I jokingly say that the key to happiness is low expectations. But, like with most jokes, there is some truth to it. I have already begun preparing myself for our final IVF attempt to not work. Why? Because statistically speaking, it will not. Due to my age and my low AMH level of 0.2, SART success rates from clinics around the country are only 10-20%.
It is hard for me to believe that we're shelling out ten thousand dollars for something that has about a 20% chance of working.
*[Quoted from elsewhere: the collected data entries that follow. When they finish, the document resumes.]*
(** A step of some of the processes is a step of all of them. *)
Lemma pstep_embed {S A} (env : S -> S -> Prop) (startable : prog S A -> Prop) s s' o o' rest pool :
  pstep env startable (s, o) (s', o') -> pool ≡ₚ o ++ rest ->
  exists pool', rtc (pstep env startable) (s, pool) (s', pool') /\ pool' ≡ₚ o' ++ rest.
Proof.
  intros H Hp. inversion H as [i o0 s0 svc R f k r s1 Hi Hout|i o0 s0 e|o0 s0 p Hsp|o0 s0 s1 He]; subst.
  - rewrite (delete_Permutation _ _ _ Hi) in Hp. apply focus in Hp as (j & Hj & Hq).
    exists (<[j := k r]> pool). split; [by eapply rtc_once, step_act|].
    by rewrite Hq, (delete_of_insert _ _ _ _ Hi).
  - destruct (o !! i) as [p|] eqn:Hi.
    + rewrite (delete_Permutation _ _ _ Hi) in Hp. apply focus in Hp as (j & Hj & Hq).
      exists (<[j := Throw e]> pool). split; [apply rtc_once, step_crash|].
      by rewrite Hq, (delete_of_insert _ _ _ _ Hi).
    + exists pool. split; [done|]. rewrite list_insert_ge by by apply lookup_ge_None. done.
  - exists (pool ++ [p]). split; [by apply rtc_once, step_start|]. rewrite Hp. solve_Permutation.
  - exists pool. split; [by apply rtc_once, step_env|done].
Qed.

(** ** Left alone, programs come to their end

    Whatever the services answer: a step of a program replaces it by one of its
    continuations, and a program that has returned or thrown may leave. *)

Section ends.
Context {S A : Type}.

Definition settled (p : prog S A) : bool := match p with Act _ _ _ => false | _ => true end.

Definition continues (p q : prog S A) : Prop :=
  match p with Act _ _ k => exists r, q = k r | _ => False end.

Inductive progress : list (prog S A) -> list (prog S A) -> Prop :=
| progress_act i l p q : l !! i = Some p -> continues p q -> progress l (<[i := q]> l)
| progress_leave i l : (i < length l)%nat -> progress l (base.delete i l).
Lemma dec_no_dot n : str_forall (fun x => negb (Ascii.eqb x ".")) (dec n) = true.
Proof. apply digits_no_sep; [done|apply dec_digits]. Qed.

Lemma split_quad a b c d : octet a -> octet b -> octet c -> octet d ->
  split_on "." (quad a b c d) = [dec (Z.to_N a); dec (Z.to_N b); dec (Z.to_N c); dec (Z.to_N d)].
Proof.
  unfold octet, quad. intros. rewrite !decZ_unsigned by lia.
  rewrite !split_on_sep by apply dec_no_dot. by rewrite split_on_no_sep by apply dec_no_dot.
Qed.

Lemma Number_dec n : Number (dec n) = Z.of_N n.
Proof. unfold Number. by rewrite undec_dec. Qed.

Lemma v4_octet_dec z : octet z -> v4_octet (dec (Z.to_N z)) = true.
Proof.
  intros Hz. unfold v4_octet, octet in *. rewrite Number_dec, undec_dec, dec_digits. simpl.
  rewrite (bool_decide_eq_true_2 (_ = _)) by done. rewrite bool_decide_eq_true_2; [lia|].
  intros E. pose proof (undec_dec (Z.to_N z)) as Hu. by rewrite E in Hu.
Qed.

Lemma isIP_quad a b c d : octet a -> octet b -> octet c -> octet d -> isIP (quad a b c d) = 4.
Proof.
  intros. unfold isIP, isIPv4. rewrite split_quad by done. cbn.
  by rewrite !v4_octet_dec by done.
Qed.

(** *** The masks *)

Lemma to_int32_small z : - 2 ^ 31 <= z < 2 ^ 31 -> to_int32 z = z.
Proof. intros. unfold to_int32. rewrite Z.mod_small by lia. lia. Qed.

Lemma to_int32_unsigned z : 0 <= z < 2 ^ 32 ->
  to_int32 z = z /\ z < 2 ^ 31 \/ to_int32 z = z - 2 ^ 32 /\ 2 ^ 31 <= z.
Proof.
  intros. unfold to_int32. destruct (Z.ltb_spec z (2 ^ 31)).
  - rewrite Z.mod_small by lia. lia.
  - right. split; [|done]. rewrite <- (Z_mod_plus_full _ (-1)), Z.mod_small by lia. lia.
Qed.
(* ===== verification/ToNumber.v ===== *)
(** * [Number(s)] on a string

    ECMAScript's StringToNumber, as the exact value of the literal: white space is
    trimmed, the empty text is 0, then a binary, octal or hexadecimal integer, or a
    signed decimal literal or Infinity; anything else is NaN.  The rounding of the
    value to a double is left out. *)

From S2P Require Import Prelude Json.
Open Scope Z_scope.

(** [Decimal m e] is [m * 10^e]. *)
Inductive number := NotANumber | Infinite | Decimal (m e : Z).

(** TAB, LF, VT, FF, CR, SP and NBSP: the white space among 8-bit characters. *)
Definition js_ws (c : ascii) : bool :=
  let n := N_of_ascii c in ((9 <=? n) && (n <=? 13) || (n =? 32) || (n =? 160))%N.

Fixpoint trim_start (s : string) : string :=
  match s with String c s' => if js_ws c then trim_start s' else s | EmptyString => s end.

Fixpoint trim_end (s : string) : string :=
  match s with
  | EmptyString => EmptyString
  | String c s' =>
      match trim_end s' with
      | EmptyString => if js_ws c then EmptyString else str1 c
      | t => String c t
      end
  end.

Fixpoint radix_digits (base : N) (acc : N) (s : string) : option N :=
  match s with
  | EmptyString => Some acc
  | String c s' => d ← hex_value c; if (d <? base)%N then radix_digits base (acc * base + d) s' else None
  end.

Definition radix_literal (base : N) (s : string) : number :=
  match s with
  | EmptyString => NotANumber
  | _ => match radix_digits base 0 s with Some n => Decimal (Z.of_N n) 0 | None => NotANumber end
  end.

Definition sign (s : string) : bool * string :=
  match s with
  | String c s' => if Ascii.eqb c "-" then (true, s') else if Ascii.eqb c "+" then (false, s') else (false, s)
  | EmptyString => (false, s)
  end.

(** An optional exponent, up to the end of the text. *)
Definition exponent (s : string) : option Z :=
  match s with
  | EmptyString => Some 0
  | String c s' =>
      if Ascii.eqb c "e" || Ascii.eqb c "E" then
        let '(neg, d) := sign s' in
        let '(d, r) := digits d in
        match r, d, undec d with
        | EmptyString, String _ _, Some n => Some (if neg then - Z.of_N n else Z.of_N n)
        | _, _, _ => None
        end
      else None
  end.

Definition unsigned_decimal (s : string) : number :=
  let '(i, r) := digits s in
  let '(f, r) := match r with
    | String c r' => if Ascii.eqb c "." then digits r' else (EmptyString, r)
    | EmptyString => (EmptyString, r) end in
  match i +:+ f, undec (i +:+ f), exponent r with
  | String _ _, Some m, Some e => Decimal (Z.of_N m) (e - Z.of_nat (String.length f))
  | _, _, _ => NotANumber
  end.

Definition signed_decimal (s : string) : number :=
  let '(neg, r) := sign s in
  if String.eqb r "Infinity" then Infinite
  else match unsigned_decimal r with
       | Decimal m e => Decimal (if neg : bool then - m else m) e
       | n => n
       end.

Definition Number (s : string) : number :=
  match trim_end (trim_start s) with
  | EmptyString => Decimal 0 0
  | String "0" (String x r) as t =>
      if Ascii.eqb x "x" || Ascii.eqb x "X" then radix_literal 16 r
      else if Ascii.eqb x "o" || Ascii.eqb x "O" then radix_literal 8 r
      else if Ascii.eqb x "b" || Ascii.eqb x "B" then radix_literal 2 r
      else signed_decimal t
  | t => signed_decimal t
  end.

Example number_spaces : Number " 0x1F " = Decimal 31 0.
Proof. reflexivity. Qed.
Example number_fraction : Number "-12.50e2" = Decimal (-1250) 0.
Proof. reflexivity. Qed.
Example number_dot : Number ".5" = Decimal 5 (-1).
Proof. reflexivity. Qed.
Example number_bad : Number "12a" = NotANumber.
Proof. reflexivity. Qed.

(** ** Reading back a printed integer *)

Lemma digit_no_ws c : is_digit c = true -> js_ws c = false.
Proof. by destruct c as [[] [] [] [] [] [] [] []]. Qed.

Lemma trim_end_none s : str_forall (fun c => negb (js_ws c)) s = true -> trim_end s = s.
Proof.
  induction s as [|c s IH]; [done|]. cbn. intros [Hc%negb_true_iff Hs]%andb_true_iff. rewrite IH by done.
  rewrite Hc. by destruct s.
Qed.

Lemma trim_none s : str_forall (fun c => negb (js_ws c)) s = true -> trim_end (trim_start s) = s.
Proof.
  intros H. rewrite <- (trim_end_none s H) at 2. f_equal. destruct s as [|c s]; [done|]. cbn in *.
  apply andb_true_iff in H as [Hc%negb_true_iff _]. by rewrite Hc.
Qed.

Lemma decZ_no_ws z : str_forall (fun c => negb (js_ws c)) (decZ z) = true.
Proof.
  assert (forall n, str_forall (fun c => negb (js_ws c)) (dec n) = true) as H.
  { intros n. eapply str_forall_impl; [|apply dec_digits]. intros c Hc. by rewrite digit_no_ws. }
  destruct z; cbn [decZ]; [apply H|apply H|]. cbn. apply H.
Qed.

Lemma unsigned_decimal_dec n : unsigned_decimal (dec n) = Decimal (Z.of_N n) 0.
Proof.
  unfold unsigned_decimal. pose proof (digits_app (dec n) EmptyString (dec_digits n) I) as H.
  rewrite str_app_nil in H. rewrite H, str_app_nil, undec_dec. cbn [exponent].
  pose proof (undec_dec n) as U. by destruct (dec n).
Qed.

Lemma dec_not_infinity n : String.eqb (dec n) "Infinity" = false.
Proof. destruct (String.eqb_spec (dec n) "Infinity") as [E|]; [|done]. pose proof (dec_digits n) as H. by rewrite E in H. Qed.

Lemma sign_dec n : sign (dec n) = (false, dec n).
Proof.
  pose proof (dec_digits n) as H. unfold sign. destruct (dec n) as [|c s]; [done|]. cbn in H.
  apply andb_true_iff in H as [H _]. destruct (Ascii.eqb_spec c "-") as [->|]; [done|].
  by destruct (Ascii.eqb_spec c "+") as [->|].
Qed.

(** A radix prefix has a letter, which a printed integer does not. *)
Lemma Number_no_radix s :
  str_forall (fun c => is_digit c || Ascii.eqb c "-") s = true -> s <> EmptyString -> Number s = signed_decimal s.
Proof.
  intros H Hs. unfold Number. rewrite trim_none.
  2:{ eapply str_forall_impl; [|exact H]. intros c Hc. apply negb_true_iff.
      apply orb_true_iff in Hc as [Hc|Hc%Ascii.eqb_eq]; [by apply digit_no_ws|by subst]. }
  destruct s as [|c s]; [done|]. destruct s as [|x r]; [by destruct c as [[] [] [] [] [] [] [] []]|].
  cbn in H. apply andb_true_iff in H as [_ [Hx _]%andb_true_iff].
  assert (forall y, is_digit y || Ascii.eqb y "-" = false -> Ascii.eqb x y = false) as Hne.
  { intros y Hy. destruct (Ascii.eqb_spec x y) as [->|]; [congruence|done]. }
  rewrite !Hne by done. cbn [orb]. by destruct c as [[] [] [] [] [] [] [] []].
Qed.

Lemma Number_decZ z : Number (decZ z) = Decimal z 0.
Proof.
  assert (forall n, str_forall (fun c => is_digit c || Ascii.eqb c "-") (dec n) = true) as Hd.
  { intros n. eapply str_forall_impl; [|apply dec_digits]. by intros c ->. }
  assert (forall n, dec n <> EmptyString) as Hne by (intros n E; pose proof (undec_dec n) as U; by rewrite E in U).
  rewrite Number_no_radix; cycle 1.
  { destruct z; cbn [decZ]; [apply Hd|apply Hd|]. cbn. apply Hd. }
  { destruct z; cbn [decZ]; [apply Hne|apply Hne|done]. }
  unfold signed_decimal. destruct z as [|p|p]; cbn [decZ].
  - done.
  - rewrite sign_dec, dec_not_infinity, unsigned_decimal_dec. done.
  - change (sign ("-" +:+ dec (Z.to_N (- Z.neg p)))) with (true, dec (Z.to_N (- Z.neg p))).
    cbv beta iota. rewrite dec_not_infinity, unsigned_decimal_dec. done.
Qed.
(* ===== verification/Schema.v ===== *)
(** * The database: [prisma/schema.prisma]

    One record per model, one map per table keyed by the primary key, with the
    sequences of the autoincrement keys.  Foreign keys hold the key of the other
    table's row.  Times are milliseconds. *)

From S2P Require Import Prelude Json.
Open Scope Z_scope.

Inductive TenantPlan := FREE | PRO.
Inductive TenantStatus := TENANT_ACTIVE | TENANT_SUSPENDED.
Inductive ApiKeyStatus := KEY_ACTIVE | KEY_GRACE | KEY_REVOKED.
Inductive EndpointStatus := ACTIVE | DISABLED_AUTO | DISABLED_MANUAL.
Inductive OutboxStatus := OUTBOX_PENDING | OUTBOX_PUBLISHED.
Inductive DeliveryStatus := PENDING | SUCCEEDED | FAILED_RETRYING | DEAD.
Inductive AttemptErrorClass := TIMEOUT | CONN_REFUSED | HTTP_4XX | HTTP_5XX | SSRF_BLOCKED | CIRCUIT_OPEN.

#[export] Instance TenantPlan_eq_dec : EqDecision TenantPlan. Proof. solve_decision. Defined.
#[export] Instance TenantStatus_eq_dec : EqDecision TenantStatus. Proof. solve_decision. Defined.
#[export] Instance ApiKeyStatus_eq_dec : EqDecision ApiKeyStatus. Proof. solve_decision. Defined.
#[export] Instance EndpointStatus_eq_dec : EqDecision EndpointStatus. Proof. solve_decision. Defined.
#[export] Instance OutboxStatus_eq_dec : EqDecision OutboxStatus. Proof. solve_decision. Defined.
#[export] Instance DeliveryStatus_eq_dec : EqDecision DeliveryStatus. Proof. solve_decision. Defined.
#[export] Instance AttemptErrorClass_eq_dec : EqDecision AttemptErrorClass. Proof. solve_decision. Defined.

Record Tenant := mkTenant {
  tn_name : string;
  tn_plan : TenantPlan;
  tn_status : TenantStatus;
  tn_createdAt : Z;
}.

Record ApiKey := mkApiKey {
  ak_tenantId : string;
  ak_keyHash : string;
  ak_last4 : string;
  ak_status : ApiKeyStatus;
  ak_expiresAt : option Z;
  ak_createdAt : Z;
}.

Record Endpoint := mkEndpoint {
  ep_tenantId : string;
  ep_url : string;
  ep_secretEnc : string;
  ep_status : EndpointStatus;
  ep_description : option string;
  ep_consecutiveFailures : Z;
  ep_createdAt : Z;
  ep_updatedAt : Z;
}.

Record Subscription := mkSubscription {
  sb_endpointId : string;
  sb_eventType : string;
}.

Record Event := mkEvent {
  ev_tenantId : string;
  ev_type : string;
  ev_payload : json;
  ev_idempotencyKey : string;
  ev_createdAt : Z;
}.

Record OutboxMessage := mkOutbox {
  ob_eventId : string;
  ob_deliveryId : option string;
  ob_status : OutboxStatus;
  ob_publishedAt : option Z;
  ob_createdAt : Z;
}.

Record Delivery := mkDelivery {
  dl_eventId : string;
  dl_endpointId : string;
  dl_status : DeliveryStatus;
  dl_attemptCount : Z;
  dl_nextRetryAt : option Z;
  dl_createdAt : Z;
  dl_updatedAt : Z;
}.

Record DeliveryAttempt := mkAttempt {
  at_deliveryId : string;
  at_attemptNo : Z;
  at_requestHeadersDigest : string;
  at_responseStatus : option Z;
  at_responseBodyHead : option string;
  at_errorClass : option AttemptErrorClass;
  at_durationMs : option Z;
  at_attemptedAt : Z;
}.

Record Db := mkDb {
  tenants : gmap string Tenant;
  apiKeys : gmap string ApiKey;
  endpoints : gmap string Endpoint;
  subscriptions : gmap Z Subscription;
  events : gmap string Event;
  outbox : gmap Z OutboxMessage;
  deliveries : gmap string Delivery;
  attempts : gmap Z DeliveryAttempt;
  (** next values of the autoincrement keys *)
  subscription_seq : Z;
  outbox_seq : Z;
  attempt_seq : Z;
}.

Definition empty_db : Db := mkDb ∅ ∅ ∅ ∅ ∅ ∅ ∅ ∅ 1 1 1.

(** ** Updating one table *)

Definition set_tenants f d := mkDb (f (tenants d)) (apiKeys d) (endpoints d) (subscriptions d)
  (events d) (outbox d) (deliveries d) (attempts d) (subscription_seq d) (outbox_seq d) (attempt_seq d).
Definition set_apiKeys f d := mkDb (tenants d) (f (apiKeys d)) (endpoints d) (subscriptions d)
  (events d) (outbox d) (deliveries d) (attempts d) (subscription_seq d) (outbox_seq d) (attempt_seq d).
Definition set_endpoints f d := mkDb (tenants d) (apiKeys d) (f (endpoints d)) (subscriptions d)
  (events d) (outbox d) (deliveries d) (attempts d) (subscription_seq d) (outbox_seq d) (attempt_seq d).
Definition set_subscriptions f n d := mkDb (tenants d) (apiKeys d) (endpoints d) (f (subscriptions d))
  (events d) (outbox d) (deliveries d) (attempts d) n (outbox_seq d) (attempt_seq d).
Definition set_events f d := mkDb (tenants d) (apiKeys d) (endpoints d) (subscriptions d)
  (f (events d)) (outbox d) (deliveries d) (attempts d) (subscription_seq d) (outbox_seq d) (attempt_seq d).
Definition set_outbox f n d := mkDb (tenants d) (apiKeys d) (endpoints d) (subscriptions d)
  (events d) (f (outbox d)) (deliveries d) (attempts d) (subscription_seq d) n (attempt_seq d).
Definition set_deliveries f d := mkDb (tenants d) (apiKeys d) (endpoints d) (subscriptions d)
  (events d) (outbox d) (f (deliveries d)) (attempts d) (subscription_seq d) (outbox_seq d) (attempt_seq d).
Definition set_attempts f n d := mkDb (tenants d) (apiKeys d) (endpoints d) (subscriptions d)
  (events d) (outbox d) (deliveries d) (f (attempts d)) (subscription_seq d) (outbox_seq d) n.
But the clinic we have chosen, HRC Newport Beach, reports a 50% success rate for my group. I'm not buying it and just don't understand how it really could be 30% higher. Maybe it really is, but the more I prepare myself for a negative result, the less disappointed I will be. That's the plan anyway. Baby A is an HRC baby, from their Encino location, so I can't help but hold out some hope.
However, if we are lucky enough to receive a BFP (big, fat, positive) I will still need to temper that excitement because we are not paying the extra money (upwards of $4,000) to have genetic testing done. Imagine that: We could receive a positive result, only to find out that it does not have the genetic makeup to even survive the pregnancy.
But oh, what if it works. Although that picture of the woman in labor embracing her one and only child that went viral does pull at my heartstrings, I know our Baby A would make the very best sibling.
While we would love to give her a sibling, if it doesn't happen we will rest secure in the knowledge that we gave it a good try. If this last round of IVF doesn't work, I will not regret it, for that reason. While it can be easy (and, fun!) to imagine all of the things that could have been purchased for the same amount, the hope of another child is worth more.